→ **TASK INSTRUCTIONS**:
Exactly as written, copy the lines of the data below from the first through the one containing "wp_get; cbv beta".

Saved entries:
== == ==
(* ===== verification/AgentLoopProofs.v ===== *)
(** * Reasoning about an iteration of the agent loop; a run ends once *)
From S2P Require Import Prelude.
From S2P Require Import AgentLoop.
#[local] Open Scope Z_scope.
#[local] Open Scope js_scope.

(** ** Weakest preconditions *)

Section wp.
Context {H : Type} `{!Host H}.

Definition wp {A} (m : SM (Loop H) Exit A) (Q : A -> Loop H -> Prop) (E : Exit -> Loop H -> Prop) (l : Loop H) : Prop :=
  match m l with (l', Ok a) => Q a l' | (l', Err e) => E e l' end.

Lemma wp_ret {A} (a : A) Q E l : Q a l -> wp (mret a) Q E l.
Proof. done. Qed.
Lemma wp_throw {A} e (Q : A -> Loop H -> Prop) (E : Exit -> Loop H -> Prop) l : E e l -> wp (throw e) Q E l.
Proof. done. Qed.
Lemma wp_get (Q : Loop H -> Loop H -> Prop) E l : Q l l -> wp get_state Q E l.
Proof. done. Qed.
Lemma wp_bind {A B} (m : SM (Loop H) Exit A) (k : A -> SM (Loop H) Exit B) Q E l :
  wp m (fun a l' => wp (k a) Q E l') E l -> wp (m ≫= k) Q E l.
Proof. unfold wp, mbind, sm_bind. destruct (m l) as [l' [a|e]]; done. Qed.
Lemma wp_mono {A} (m : SM (Loop H) Exit A) (Q Q' : A -> Loop H -> Prop) (E E' : Exit -> Loop H -> Prop) l :
  wp m Q E l -> (forall a l', Q a l' -> Q' a l') -> (forall e l', E e l' -> E' e l') -> wp m Q' E' l.
Proof. unfold wp. destruct (m l) as [l' [a|e]]; auto. Qed.
Lemma wp_if {A} (b : bool) (m n : SM (Loop H) Exit A) Q E l :
  (b = true -> wp m Q E l) -> (b = false -> wp n Q E l) -> wp (if b then m else n) Q E l.
Proof. destruct b; auto. Qed.

Lemma wp_each {A} (f : A -> SM (Loop H) Exit unit) (I : list A -> Loop H -> Prop) xs E l :
  (forall x xs l, I (x :: xs) l -> wp (f x) (fun _ l' => I xs l') E l) -> I xs l -> wp (each f xs) (fun _ l' => I [] l') E l.
Proof.
  intros Hf. revert l. induction xs as [|x xs IH]; intros l Hl; [exact Hl|]. change (each f (x :: xs)) with (f x ≫= fun _ => each f xs).
  apply wp_bind. eapply wp_mono; [by apply Hf | | done]. intros [] l'. apply IH.
Qed.
End wp.

(** Apply the rules along a computation. *)
Ltac wp_step :=
  match goal with
  | |- wp (_ ≫= _) _ _ _ => apply wp_bind
  | |- wp (mret _) _ _ _ => apply wp_ret
  | |- wp (throw _) _ _ _ => apply wp_throw
  | |- wp get_state _ _ _ => apply wp_get; cbv beta
  | |- wp (if _ then _ else _) _ _ _ => apply wp_if; intros
  end.

(** ** A run ends once *)

Section ends.
Context {H : Type} `{!Host H}.

Definition is_end (a : Action) : bool := match a with a_agent_end _ | a_outcome _ | a_end _ => true | _ => false end.
Definition running (g : list Action) : Prop := existsb is_end g = false.

Definition is_outcome (a : Action) : bool := match a with a_outcome _ => true | _ => false end.

(** The stream is ended with the messages of the run: after an [agent_end], or after the outcome of a managed attempt. *)
Definition ended (l : Loop H) : Prop :=
  exists before last, running before /\ log l = before ++ [last; a_end (newMessages (talk l))]
    /\ (is_outcome last = true \/ exists r, last = a_agent_end r).

Definition after (e : Exit) (l : Loop H) : Prop := match e with finished => ended l | _ => running (log l) end.

Lemma running_note g a : is_end a = false -> running g -> running (g ++ [a]).
Proof. intros Ha Hg. unfold running in *. rewrite existsb_app, Hg. cbn. by rewrite Ha. Qed.

(** A computation that ends the run at most by [after]. *)
Definition tame {A} (m : SM (Loop H) Exit A) : Prop := forall l, running (log l) -> wp m (fun _ l' => running (log l')) after l.

Lemma tame_ret {A} (a : A) : tame (mret a).
Proof. intros l Hl. exact Hl. Qed.
Lemma tame_throw {A} e : e <> finished -> tame (throw (A := A) e).
Proof. intros He l Hl. by destruct e. Qed.
Lemma tame_get : tame get_state.
Proof. intros l Hl. exact Hl. Qed.
Lemma tame_bind {A B} (m : SM (Loop H) Exit A) (k : A -> SM (Loop H) Exit B) : tame m -> (forall a, tame (k a)) -> tame (m ≫= k).
Proof. intros Hm Hk l Hl. apply wp_bind. eapply wp_mono; [by apply Hm | | done]. intros a l'. apply Hk. Qed.
Lemma tame_each {A} (f : A -> SM (Loop H) Exit unit) xs : (forall x, tame (f x)) -> tame (each f xs).
Proof. intros Hf l Hl. apply (wp_each f (fun _ l => running (log l))); [|done]. intros x xs' l' Hl'. by apply Hf. Qed.
Lemma tame_on_host f : tame (on_host f).
Proof. intros l Hl. exact Hl. Qed.
Lemma tame_ask {A} (f : H -> A * H) : tame (ask f).
Proof. intros l Hl. unfold wp, ask. by destruct (f (host l)). Qed.
Lemma tame_on_talk f : tame (on_talk f).
Proof. intros l Hl. exact Hl. Qed.
Lemma tame_on_retries f : tame (on_retries f).
Proof. intros l Hl. exact Hl. Qed.
Lemma tame_on_recoveries f : tame (on_recoveries f).
Proof. intros l Hl. exact Hl. Qed.
Lemma tame_set_first : tame set_first.
Proof. intros l Hl. exact Hl. Qed.
Lemma tame_set_more b : tame (set_more b).
Proof. intros l Hl. exact Hl. Qed.
Lemma tame_set_pending ms : tame (set_pending ms).
Proof. intros l Hl. exact Hl. Qed.
Lemma tame_set_responded : tame set_responded.
Proof. intros l Hl. exact Hl. Qed.
Lemma tame_is_aborted : tame is_aborted.
Proof. intros l Hl. exact Hl. Qed.
Lemma tame_make b : tame (make b).
Proof. intros l Hl. exact Hl. Qed.
Lemma tame_note a : is_end a = false -> tame (note a).
Proof. intros Ha l Hl. unfold wp, note. cbn. by apply running_note. Qed.
Lemma tame_amend r f : tame (amend r f).
Proof. intros l Hl. exact Hl. Qed.
Lemma tame_end_agent {A} r : tame (end_agent (A := A) r).
Proof.
  intros l Hl. unfold wp. cbn. exists (log l), (a_agent_end r). split; [done|]. cbn. split; [by rewrite <- app_assoc | right; by exists r].
Qed.
Lemma tame_report {A} n k o : tame (report (A := A) n k o).
Proof.
  intros l Hl. unfold wp. cbn. exists (log l ++ [a_discard]), (a_outcome o). split; [by apply running_note|].
  cbn. split; [by rewrite <- !app_assoc | by left].
Qed.
Create HintDb tame.
#[local] Hint Resolve tame_ret tame_get tame_each tame_on_host tame_ask tame_on_talk tame_on_retries tame_on_recoveries
  tame_set_first tame_set_more tame_set_pending tame_set_responded tame_is_aborted tame_make tame_amend tame_end_agent
  tame_report : tame.
Ltac tame :=
  repeat (intros; cbv zeta; match goal with
    | |- tame (_ ≫= _) => apply tame_bind
    | |- tame (throw _) => apply tame_throw; discriminate
    | |- tame (note _) => apply tame_note; reflexivity
    | |- tame (each _ _) => apply tame_each
    | |- tame (match ?x with _ => _ end) => destruct x eqn:?
    | |- tame _ => solve [simple apply tame_ret | auto 2 with tame nocore]
    end).

Lemma tame_consume events e partial committed : tame (consume events e partial committed).
Proof.
  revert partial committed. induction events as [|ev events IH]; intros partial committed; cbn [consume].
  - destruct e; unfold emitAbortedAssistantMessage; tame.
  - destruct ev; tame.
Qed.
#[local] Hint Resolve tame_consume : tame.

Lemma tame_maintain : tame maintain.
Proof. unfold maintain. tame. Qed.
Lemma tame_receive n k r : tame (receive n k r).
Proof.
  unfold receive, request, getLogicalTurnToolChoice, streamAssistantResponse, emitAbortedAssistantMessage, settle_failure, settle_leak. tame.
Qed.
Lemma tame_resend f : tame (resend_repaired f).
Proof. unfold resend_repaired. tame. Qed.
#[local] Hint Resolve tame_resend : tame.
Lemma tame_invalid_prompt a : tame (repair_invalid_prompt a).
Proof. unfold repair_invalid_prompt. tame. Qed.
Lemma tame_reasoning a : tame (repair_reasoning a).
Proof. unfold repair_reasoning. tame. Qed.
Lemma tame_resample n k r reply c : tame (resample_escaped n k r reply c).
Proof. unfold resample_escaped. tame. Qed.
Lemma tame_strip reply : tame (strip_if_bad reply).
Proof. unfold strip_if_bad. tame. Qed.
#[local] Hint Resolve tame_invalid_prompt tame_reasoning tame_maintain tame_receive tame_resample tame_strip : tame.
Lemma tame_accept n k reply : tame (accept_response n k reply).
Proof. unfold accept_response. tame. Qed.
Lemma tame_end_badly reply : tame (end_badly reply).
Proof. unfold end_badly, placeholder, keep_result. tame. Qed.
Lemma tame_dispatch b reply : tame (dispatch b reply).
Proof. unfold dispatch, run_tools, placeholder, keep_result. tame. Qed.
Lemma tame_close reply x : tame (close_turn reply x).
Proof. unfold close_turn, steer, recover. tame. Qed.
#[local] Hint Resolve tame_accept tame_end_badly tame_dispatch tame_close : tame.

Lemma tame_iterate : tame iterate.
Proof.
  unfold iterate, open_turn, deliver, deliver_one. tame.
Qed.

Lemma tame_before_yield : tame before_yield.
Proof. unfold before_yield. tame. Qed.

Definition place_ok (s : Loop H * Place) : Prop := match snd s with over e => after e (fst s) | _ => running (log (fst s)) end.

Lemma place_ok_step l p : place_ok (l, p) -> place_ok (step l p).
Proof.
  destruct p as [| |e]; cbn [step]; intros Hl; [| |exact Hl].
  - destruct (goes_on l); [|exact Hl]. pose proof (tame_iterate l Hl) as Hi. unfold wp in Hi.
    destruct (iterate l) as [l' [[]|e]]; [exact Hi|]. destruct e; exact Hi.
  - pose proof (tame_before_yield l Hl) as Hi. unfold wp in Hi. destruct (before_yield l) as [l' [[]|e]]; exact Hi.
Qed.

Lemma place_ok_steps n s : place_ok s -> place_ok (steps n s).
Proof.
  revert s. induction n as [|n IH]; intros [l p] Hs; [exact Hs|]. apply IH. exact (place_ok_step l p Hs).
Qed.

(** C2. A run ends once: however many steps it takes, no [agent_end] is published and the stream is not ended while it runs
    or when it fails with an error; a finished run has ended the stream with its messages, as its last action, right
    after its only [agent_end] or, for a managed attempt that was given up, after the outcome it reported. *)
Theorem run_ends_once h t n :
  let '(l, p) := steps n (runLoopBody h t) in
  match p with
  | over finished =>
      exists before last, running before /\ log l = before ++ [last; a_end (newMessages (talk l))]
        /\ (is_outcome last = true \/ exists r, last = a_agent_end r)
  | _ => running (log l)
  end.
Proof.
  assert (Hs : place_ok (steps n (runLoopBody h t))).
  { apply place_ok_steps. unfold runLoopBody. by destruct (getSteeringMessages h). }
  destruct (steps n (runLoopBody h t)) as [l [| |e]]; [exact Hs | exact Hs|]. by destruct e.
Qed.
End ends.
== == ==
→ **SOLUTION**:
(* ===== verification/AgentLoopProofs.v ===== *)
(** * Reasoning about an iteration of the agent loop; a run ends once *)
From S2P Require Import Prelude.
From S2P Require Import AgentLoop.
#[local] Open Scope Z_scope.
#[local] Open Scope js_scope.

(** ** Weakest preconditions *)

Section wp.
Context {H : Type} `{!Host H}.

Definition wp {A} (m : SM (Loop H) Exit A) (Q : A -> Loop H -> Prop) (E : Exit -> Loop H -> Prop) (l : Loop H) : Prop :=
  match m l with (l', Ok a) => Q a l' | (l', Err e) => E e l' end.

Lemma wp_ret {A} (a : A) Q E l : Q a l -> wp (mret a) Q E l.
Proof. done. Qed.
Lemma wp_throw {A} e (Q : A -> Loop H -> Prop) (E : Exit -> Loop H -> Prop) l : E e l -> wp (throw e) Q E l.
Proof. done. Qed.
Lemma wp_get (Q : Loop H -> Loop H -> Prop) E l : Q l l -> wp get_state Q E l.
Proof. done. Qed.
Lemma wp_bind {A B} (m : SM (Loop H) Exit A) (k : A -> SM (Loop H) Exit B) Q E l :
  wp m (fun a l' => wp (k a) Q E l') E l -> wp (m ≫= k) Q E l.
Proof. unfold wp, mbind, sm_bind. destruct (m l) as [l' [a|e]]; done. Qed.
Lemma wp_mono {A} (m : SM (Loop H) Exit A) (Q Q' : A -> Loop H -> Prop) (E E' : Exit -> Loop H -> Prop) l :
  wp m Q E l -> (forall a l', Q a l' -> Q' a l') -> (forall e l', E e l' -> E' e l') -> wp m Q' E' l.
Proof. unfold wp. destruct (m l) as [l' [a|e]]; auto. Qed.
Lemma wp_if {A} (b : bool) (m n : SM (Loop H) Exit A) Q E l :
  (b = true -> wp m Q E l) -> (b = false -> wp n Q E l) -> wp (if b then m else n) Q E l.
Proof. destruct b; auto. Qed.

Lemma wp_each {A} (f : A -> SM (Loop H) Exit unit) (I : list A -> Loop H -> Prop) xs E l :
  (forall x xs l, I (x :: xs) l -> wp (f x) (fun _ l' => I xs l') E l) -> I xs l -> wp (each f xs) (fun _ l' => I [] l') E l.
Proof.
  intros Hf. revert l. induction xs as [|x xs IH]; intros l Hl; [exact Hl|]. change (each f (x :: xs)) with (f x ≫= fun _ => each f xs).
  apply wp_bind. eapply wp_mono; [by apply Hf | | done]. intros [] l'. apply IH.
Qed.
End wp.

(** Apply the rules along a computation. *)
Ltac wp_step :=
  match goal with
  | |- wp (_ ≫= _) _ _ _ => apply wp_bind
  | |- wp (mret _) _ _ _ => apply wp_ret
  | |- wp (throw _) _ _ _ => apply wp_throw
  | |- wp get_state _ _ _ => apply wp_get; cbv beta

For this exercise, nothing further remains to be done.